Livingstone, David, African explorer (1813-1873). Autograph letter signed.

Burnbank Road, Hamilton, 8 June 1865.

8vo. 3 pp. on on bifolium. With one addendum (s. b.).

 9,500.00

The letter is addressed to Peter Le Neve Foster, Secretary to the Society of Arts, with whom Livingstone corresponded a good deal during this period, asking him to supply samples which give an idea of the papers for the Indian civil service examinations: "[...] Neither of my boys are fit as yet for it but I would like to shew them what is expected one of them got prizes for Geography German French & Latin yesterday and seems likely to go on in these studies - Another got a prize for drawing - I wish to set them to aim high [...]".

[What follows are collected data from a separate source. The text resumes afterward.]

(* ===== verification/VoipBuffers.v ===== *)
(** * libtgvoip: byte streams and the buffer pool

    [src/submodules/libtgvoip/Buffers.cpp] and [Buffers.h]: [BufferInputStream],
    [BufferOutputStream] and [BufferPool]. A pool buffer is its index in the
    pool. [std::out_of_range] is [Thrown]; allocations are taken to succeed. *)

From S2P Require Import Prelude Exn.

(** ** [BufferInputStream] *)

Record in_stream := InStream { i_buffer : list Z; i_offset : nat }.
Definition new_input (data : list Z) : in_stream := InStream data 0.

Definition Seek (offset : nat) : M in_stream unit := fun s =>
  if decide (length (i_buffer s) < offset)%nat then (Thrown, s) else (Value tt, InStream (i_buffer s) offset).
Definition GetOffset : M in_stream nat := fun s => (Value (i_offset s), s).
Definition Remaining : M in_stream nat := fun s => (Value (length (i_buffer s) - i_offset s)%nat, s).

Definition EnsureEnoughRemaining (need : nat) : M in_stream unit := fun s =>
  if decide (length (i_buffer s) - i_offset s < need)%nat then (Thrown, s) else (Value tt, s).

(** [buffer[offset + i]], and [offset += n]. *)
Definition at_offset (i : nat) : M in_stream Z := fun s => (Value (i_buffer s).[i_offset s + i], s).
Definition skip (n : nat) : M in_stream unit := fun s => (Value tt, InStream (i_buffer s) (i_offset s + n)).

Definition ReadByte : M in_stream Z :=
  EnsureEnoughRemaining 1 ;; b ← at_offset 0; skip 1 ;; mret b.

Definition ReadInt32 : M in_stream Z :=
  EnsureEnoughRemaining 4 ;;
  b0 ← at_offset 0; b1 ← at_offset 1; b2 ← at_offset 2; b3 ← at_offset 3;
  skip 4 ;;
  mret (i32 (Z.lor (Z.lor (Z.lor (Z.land b0 0xFF) (Z.shiftl (Z.land b1 0xFF) 8))
                          (Z.shiftl (Z.land b2 0xFF) 16)) (Z.shiftl (Z.land b3 0xFF) 24))).

Definition ReadInt64 : M in_stream Z :=
  EnsureEnoughRemaining 8 ;;
  b0 ← at_offset 0; b1 ← at_offset 1; b2 ← at_offset 2; b3 ← at_offset 3;
  b4 ← at_offset 4; b5 ← at_offset 5; b6 ← at_offset 6; b7 ← at_offset 7;
  skip 8 ;;
  mret (i64 (Z.lor (Z.lor (Z.lor (Z.lor (Z.lor (Z.lor (Z.lor (Z.land b0 0xFF) (Z.shiftl (Z.land b1 0xFF) 8))
    (Z.shiftl (Z.land b2 0xFF) 16)) (Z.shiftl (Z.land b3 0xFF) 24)) (Z.shiftl (Z.land b4 0xFF) 32))
    (Z.shiftl (Z.land b5 0xFF) 40)) (Z.shiftl (Z.land b6 0xFF) 48)) (Z.shiftl (Z.land b7 0xFF) 56))).

Definition i16 (x : Z) : Z := u16 (x + 0x8000) - 0x8000.
Definition ReadInt16 : M in_stream Z :=
  EnsureEnoughRemaining 2 ;;
  b0 ← at_offset 0; b1 ← at_offset 1;
  skip 2 ;;
  mret (i16 (Z.lor b0 (Z.shiftl b1 8))).

(** [NDEBUG]: whether the assertion is compiled out. *)
Definition ReadTlLength (NDEBUG : bool) : M in_stream Z :=
  l ← ReadByte;
  if decide (l < 254) then mret l else
  rest ← Remaining;
  (if negb NDEBUG && bool_decide (rest < 3)%nat then abort else mret tt) ;;
  EnsureEnoughRemaining 3 ;;
  b0 ← at_offset 0; b1 ← at_offset 1; b2 ← at_offset 2;
  skip 3 ;;
  mret (Z.lor (Z.lor (Z.land b0 0xFF) (Z.shiftl (Z.land b1 0xFF) 8)) (Z.shiftl (Z.land b2 0xFF) 16)).

Definition ReadBytes (count : nat) : M in_stream (list Z) := fun s =>
  (EnsureEnoughRemaining count ;;
   skip count ;;
   mret (slice (i_buffer s) (i_offset s) count)) s.

Definition GetPartBuffer (length : nat) (advance : bool) : M in_stream in_stream := fun s =>
  (EnsureEnoughRemaining length ;;
   when advance (skip length) ;;
   mret (new_input (slice (i_buffer s) (i_offset s) length))) s.

(** ** [BufferOutputStream]

    [o_buffer] is the whole allocation, [o_provided] whether the caller owns it.
    Cells a [realloc] adds are indeterminate; they are zeros here. *)

Record out_stream := OutStream { o_buffer : list Z; o_offset : nat; o_provided : bool }.
Definition new_output (size : nat) : out_stream := OutStream (zeros size) 0 false.
Definition output_on (buffer : list Z) : out_stream := OutStream buffer 0 true.

Definition ExpandBufferIfNeeded (need : nat) : M out_stream unit := fun s =>
  let size := length (o_buffer s) in
  if decide (size < o_offset s + need)%nat then
    if o_provided s then (Thrown, s) else
    let grow := if decide (need < 1024)%nat then 1024%nat else need in
    (Value tt, OutStream (o_buffer s ++ zeros grow) (o_offset s) (o_provided s))
  else (Value tt, s).

(** The stores at [buffer + offset], then [offset += length bytes]. *)
Definition emit (bytes : list Z) : M out_stream unit := fun s =>
  (Value tt, OutStream (store (o_buffer s) (o_offset s) bytes) (o_offset s + length bytes) (o_provided s)).

Definition WriteByte (byte : Z) : M out_stream unit := ExpandBufferIfNeeded 1 ;; emit [byte].
Definition WriteInt32 (i : Z) : M out_stream unit :=
  ExpandBufferIfNeeded 4 ;; emit [u8 i; u8 (Z.shiftr i 8); u8 (Z.shiftr i 16); u8 (Z.shiftr i 24)].
Definition WriteInt64 (i : Z) : M out_stream unit :=
  ExpandBufferIfNeeded 8 ;;
  emit [u8 i; u8 (Z.shiftr i 8); u8 (Z.shiftr i 16); u8 (Z.shiftr i 24);
        u8 (Z.shiftr i 32); u8 (Z.shiftr i 40); u8 (Z.shiftr i 48); u8 (Z.shiftr i 56)].
Definition WriteInt16 (i : Z) : M out_stream unit := ExpandBufferIfNeeded 2 ;; emit [u8 i; u8 (Z.shiftr i 8)].
Definition WriteBytes (bytes : list Z) : M out_stream unit := ExpandBufferIfNeeded (length bytes) ;; emit bytes.

(** The bytes written so far: [GetBuffer()] up to [GetLength()]. *)
Definition written (s : out_stream) : list Z := take (o_offset s) (o_buffer s).
Definition Reset : M out_stream unit := modify (fun s => OutStream (o_buffer s) 0 (o_provided s)).
Definition Rewind (numBytes : nat) : M out_stream unit := fun s =>
  if decide (o_offset s < numBytes)%nat then (Thrown, s)
  else (Value tt, OutStream (o_buffer s) (o_offset s - numBytes) (o_provided s)).

(** ** [BufferPool] *)

Record buffer_pool := Pool { usedBuffers : Z; bufferCount : nat; p_size : nat; p_mem : list (list Z) }.
Definition new_pool (NDEBUG : bool) (size count : nat) (mem : list (list Z)) : outcome buffer_pool :=
  if negb NDEBUG && bool_decide (64 < count)%nat then Aborted else Value (Pool 0 count size mem).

Livingstone worries about the future of his surviving son, while preparing for his final departure for Africa that August. He had been invited to return to Africa by the Royal Geographic Society that January, in order finally to sort out the problem of the Nile. He wrote this letter when staying with his long ailing and bedridden mother. Soon afterwards, thinking that she was rallying, he dashed down to Oxford in order to deliver a lecture, where he received a telegram announcing her death on the eighteenth. He and his wife Mary, who had died in Africa in 1862, had three sons, Robert Moffat Livingstone (1846-64), Thomas Steele Livingstone (1849-76) and William Oswell Livingstone (1851-92). Robert, the eldest, had died of his wounds the previous December, while fighting on the Union side in the American Civil War under the name Rupert Vincent so as not to bring discredit to his father, who was wont to accuse him of trading off his name. In Tim Jeal's opinion, 'Robert's life is really the story of Livingstone's failure as a parent' (Livingstone, Pimlico edition, p. 281). Oswell, the youngest, fell out of favour when in 1872, as a member of the RGS relief expedition that had been upstaged by Stanley, he failed to join his father but instead recommended him to return home, causing his father to dub him 'as poor a specimen of a son as Africa ever produced'. Tom, the middle and eldest surviving son, stayed the course and was to act as his father's chief executor; although it was to be his sister Agnes, Livingstone's doted-upon daughter, who became chief guardian of his reputation.

An album with letters to Foster by Henry Cole and others is included in the lot.